Rangers' debt could rise to £134million, according to a report released by the club's administrators today.
Duff and Phelps revealed in a joint administrators' report and proposals statement to creditors that monies owed by the Scottish champions stands at £55.4million.
Rangers also owed £4million to Her Majesty's Revenue and Customs for the 'Small Tax Case' and could face a further bill of £75million, including interest and penalties, if they lose a dispute with the tax authorities, widely known as the 'Big Tax Case'.
The report showed Ticketus — who are also involved in the Blue Knights bid for Rangers — to be the club's biggest creditor.
Deals agreed between owner Craig Whyte and the London-based finance firm over the sale of future season tickets were worth £30.5million in total, with £26.7million still owed.

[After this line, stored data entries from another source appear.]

(* ===== verification/StateDB.v ===== *)
(** * The context-based StateDB

    [cStateDb] (x/evm/vm/state_db.go) is the EVM's view of the chain: balances in the
    bank, nonces in the account store, code and storage in the EVM store.  It keeps
    the writes of a transaction in a stack of cache branches of the original context,
    one per snapshot (state_db_snapshot.go), beside the revertible in-memory fields.

    The operations on the current branch are computations over [Live], what the
    StateDB sees at one moment; [cStateDb] runs them through its current context. *)

From stdpp Require Import base gmap list strings.
From S2P Require Import Prelude Sdk Geth EvmTypes EvmStore AccessList.

(** ** Trackers, transient storage and logs *)

Abbreviation AccountTracker := (gmap (farr 20) bool).
Definition newAccountTracker : AccountTracker := ∅.
Definition AccountTracker_Add (t : AccountTracker) (addr : Address) : AccountTracker :=
  <[addr := false]> t.
Definition AccountTracker_Has (t : AccountTracker) (addr : Address) : bool :=
  bool_decide (is_Some (t !! addr)).
Definition AccountTracker_Delete (t : AccountTracker) (addr : Address) : AccountTracker :=
  delete addr t.
(** A new map filled entry by entry. *)
Definition AccountTracker_Copy (t : AccountTracker) : AccountTracker :=
  map_fold (fun k v tracker => <[k := v]> tracker) ∅ t.

Abbreviation TransientStorage := (gmap (farr 20) (gmap (farr 32) (farr 32))).
Definition newTransientStorage : TransientStorage := ∅.
Definition transientStorage_Set (t : TransientStorage) (addr : Address) (key value : Hash) :
    TransientStorage :=
  let t := match t !! addr with None => <[addr := ∅]> t | Some _ => t end in
  <[addr := <[key := value]> (default ∅ (t !! addr))]> t.
Definition transientStorage_Get (t : TransientStorage) (addr : Address) (key : Hash) : Hash :=
  match t !! addr with
  | None => zero_hash
  | Some val => default zero_hash (val !! key)
  end.
Definition transientStorage_Copy (t : TransientStorage) : TransientStorage :=
  map_fold (fun k v storage => <[k := map_fold (fun k v c => <[k := v]> c) ∅ v]> storage) ∅ t.
Definition transientStorage_Size (t : TransientStorage) : nat := size t.

(** A nil slice and an empty one are both []. *)
Definition Logs_Copy (l : list Log) : list Log := take (length l) l.

(** ** The revertible fields *)

Record Rev : Type := mkRev {
  touched : AccountTracker;
  refund : Z;
  selfDestructed : AccountTracker;
  rv_accessList : AccessList2;
  logs : list Log;
  transientStorage : TransientStorage
}.

Definition newRev : Rev :=
  mkRev newAccountTracker 0 newAccountTracker newAccessList2 [] newTransientStorage.

(** The copies a snapshot makes of them, and a revert again. *)
Definition copy_rev (r : Rev) : Rev :=
  mkRev (AccountTracker_Copy (touched r)) (refund r) (AccountTracker_Copy (selfDestructed r))
    (AccessList2_Copy (rv_accessList r)) (Logs_Copy (logs r)) (transientStorage_Copy (transientStorage r)).

(** What the StateDB was built with. *)
Record SdbEnv : Type := mkSdbEnv {
  coinbase : Address;
  evmDenom : string;
  chainConfig : EthChainConfig;
  env_BlockHeight : Z
}.

Section StateDb.
Context {S : Type} {K : SdkKeepers S} {G : Geth}.

Record Live : Type := mkLive {
  l_world : World S;
  l_rev : Rev
}.

Definition on_world (f : World S -> World S) (l : Live) : Live := mkLive (f (l_world l)) (l_rev l).
Definition on_rev (f : Rev -> Rev) (l : Live) : Live := mkLive (l_world l) (f (l_rev l)).
Definition on_sdk (f : S -> S) (l : Live) : Live := on_world (fun w => set_sdk (f (w_sdk w)) w) l.
(** A bank operation: its error comes back as a value. *)
Definition bank (f : S -> res S) : M Live unit :=
  run_upd (fun l => s ← f (w_sdk (l_world l)); Ok (on_world (set_sdk s) l)).

Definition touch (a : Address) : M Live unit :=
  modify (on_rev (fun r => mkRev (AccountTracker_Add (touched r) a) (refund r) (selfDestructed r)
                             (rv_accessList r) (logs r) (transientStorage r))).

(** CheckIfAccountIsSuitableForDestroying; [now] is the clock of the machine. *)
Definition CheckIfAccountIsSuitableForDestroying (now : Z) (account : Account) : bool :=
  match acc_kind account with
  | ModuleAccount => false
  | BaseVestingAccount endTime => negb (now <? endTime)
  | OtherVestingAccount endTime => negb (now <? endTime)
  | BaseAccount => true
  end.

Definition createAccountIfNotExists (address : Address) : M Live unit := fun l =>
  if HasAccount (w_sdk (l_world l)) (farr_bytes address) then (Ok tt, l)
  else
    let '(accountI, s) := NewAccountWithAddress (w_sdk (l_world l)) (farr_bytes address) in
    (Ok tt, on_world (set_sdk (SetAccount s accountI)) l).

Definition burnCoins (accAddr : bytes) (coins : Coins) : M Live unit :=
  if Coins_IsZero coins then mret tt
  else
    or_panic ErrEngineFailure (bank (fun s => SendCoinsFromAccountToModule s accAddr EvmModuleName coins)) ;;
    or_panic ErrEngineFailure (bank (fun s => BurnCoins s EvmModuleName coins)).

Definition mintCoins (accAddr : bytes) (coins : Coins) : M Live unit :=
  if Coins_IsZero coins then mret tt
  else
    or_panic ErrEngineFailure (bank (fun s => MintCoins s EvmModuleName coins)) ;;
    or_panic ErrEngineFailure (bank (fun s => SendCoinsFromModuleToAccount s EvmModuleName accAddr coins)).

Definition cStateDb_DestroyAccount (now : Z) (addr : Address) : M Live unit :=
  acc ← gets (fun l => GetAccount (w_sdk (l_world l)) (farr_bytes addr));
  match acc with
  | Some acc =>
      must (CheckIfAccountIsSuitableForDestroying now acc) ErrLogic ;;
      modify (on_sdk (fun s => RemoveAccount s acc))
  | None => mret tt
  end ;;
  existingBalances ← gets (fun l => GetAllBalances (w_sdk (l_world l)) (farr_bytes addr));
  (if Coins_IsZero existingBalances then mret tt else burnCoins (farr_bytes addr) existingBalances) ;;
  modify (on_world (fun w => Keeper_DeleteCodeHash w (farr_bytes addr))) ;;
  modify (on_world (fun w =>
    Keeper_ForEachStorage w addr (fun kv w' => (true, Keeper_SetState w' addr kv.1 [])) w)).

Definition cStateDb_CreateAccount (now : Z) (address : Address) : M Live unit :=
  touch address ;;
  existingBalance ← gets (fun l => GetAllBalances (w_sdk (l_world l)) (farr_bytes address));
  cStateDb_DestroyAccount now address ;;
  createAccountIfNotExists address ;;
  if Coins_IsZero existingBalance then mret tt else mintCoins (farr_bytes address) existingBalance.

Definition cStateDb_SubBalance (env : SdbEnv) (address : Address) (b : Z) : M Live unit :=
  touch address ;;
  if Z.sgn b =? 0 then mret tt
  else
    amount ← lift_res (NewIntFromBigInt b);
    coinsToBurn ← lift_res (NewCoins1 (evmDenom env) amount);
    burnCoins (farr_bytes address) coinsToBurn.

Definition cStateDb_AddBalance (env : SdbEnv) (address : Address) (b : Z) : M Live unit :=
  touch address ;;
  if Z.sgn b =? 0 then mret tt
  else
    amount ← lift_res (NewIntFromBigInt b);
    coinsToMint ← lift_res (NewCoins1 (evmDenom env) amount);
    mintCoins (farr_bytes address) coinsToMint.

Definition cStateDb_GetBalance (env : SdbEnv) (address : Address) (l : Live) : Z :=
  GetBalance (w_sdk (l_world l)) (farr_bytes address) (evmDenom env).

Definition cStateDb_GetNonce (address : Address) (l : Live) : Z :=
  match GetAccount (w_sdk (l_world l)) (farr_bytes address) with
  | None => 0
  | Some acc => acc_sequence acc
  end.

Definition cStateDb_SetNonce (address : Address) (n : Z) : M Live unit :=
  touch address ;;
  createAccountIfNotExists address ;;
  has ← gets (fun l => HasAccount (w_sdk (l_world l)) (farr_bytes address));
  must has ErrEngineFailure ;;
  acc ← gets (fun l => GetAccount (w_sdk (l_world l)) (farr_bytes address));
  match acc with
  | None => panic NilDereference
  | Some acc => modify (on_sdk (fun s => SetAccount s (with_sequence n acc)))
  end.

Monies owed to trade and expense creditors comes in at £5.5million, supporter debenture holders are owed £7.7million, football related creditors are owed just over £1million and cash to be paid to HMRC — excluding the Big and Small Tax Cases — stands at £14.3million.
The 'Small Tax Case' was bought against Rangers as the result of the use of a discounted options tax scheme for payments made to players Tore Andre Flo and Ronald De Boer between the tax years 2000/01 and 2002/03.
The bill was initially £2.8million but rose to £4million after interest and penalty charges.
The report stated: “The Big Tax Case was brought against the Company by HMRC in respect of outstanding amounts owed from the use of the EBT scheme to make payments to employees of the Company between the tax years 2000/01 and 2009/10.
“The total amount determined as due by HMRC in respect of this case is in the region of £75,000,000, including interest and penalties.
“The Big Tax Case is disputed by the Company and is subject to first tier tax Tribunal Proceedings instigated by HMRC. An outcome has yet to be determined by the Tribunal.”
Hearts are the biggest football creditor, owed £800,000 for an instalment of Lee Wallace's summer transfer. Celtic are owed £40,000 while Dundee United, Inverness and Dunfermline were also listed for various amounts of ticket money with the likes of Manchester City, Arsenal and Chelsea also owed cash.
Administrators revealed in today's report that Whyte had discussions with Duff and Phelps regarding the possibility of Rangers entering administration — and the implications — in November.
The report said: “Following ongoing dialogue with Liberty Capital and the company regarding fund raising and restructuring options, the company engaged Duff & Phelps in November 2011 solely to review the options available to the company should it become insolvent, together with an assessment of the consequences of any possible insolvency proceedings.
“This work involved regular dialogue with HMRC. Further discussions were had with HMRC, which involved the injection of third party funding but these further agreements were not honoured by the company.”
In February it emerged that Rangers, under Whyte, had sold shares gifted to them by Arsenal in the 1930s for around £220,000.
The report continued: “The company instructed Pritchard, a FSA regulated practice, to act as its broker for the sale of these shares during January 2012. It should be noted that Craig Whyte was the company secretary of Pritchard.
“The shares were sold for a consideration net of commission of £223,214 (believed to have been market value) however the funds relating to the sale of these shares were not transferred to the company.
“Pritchard was subsequently placed into the special administration regime on 9 March 2012. The joint administrators have contacted the joint special administrators to file a claim and to assist in the recovery of these monies, however it is not known at this stage whether these monies will be recovered in full.”
The administrators confirmed they had submitted a UEFA licence application to the Scottish Football Association but stated that European football still remains unlikely next season.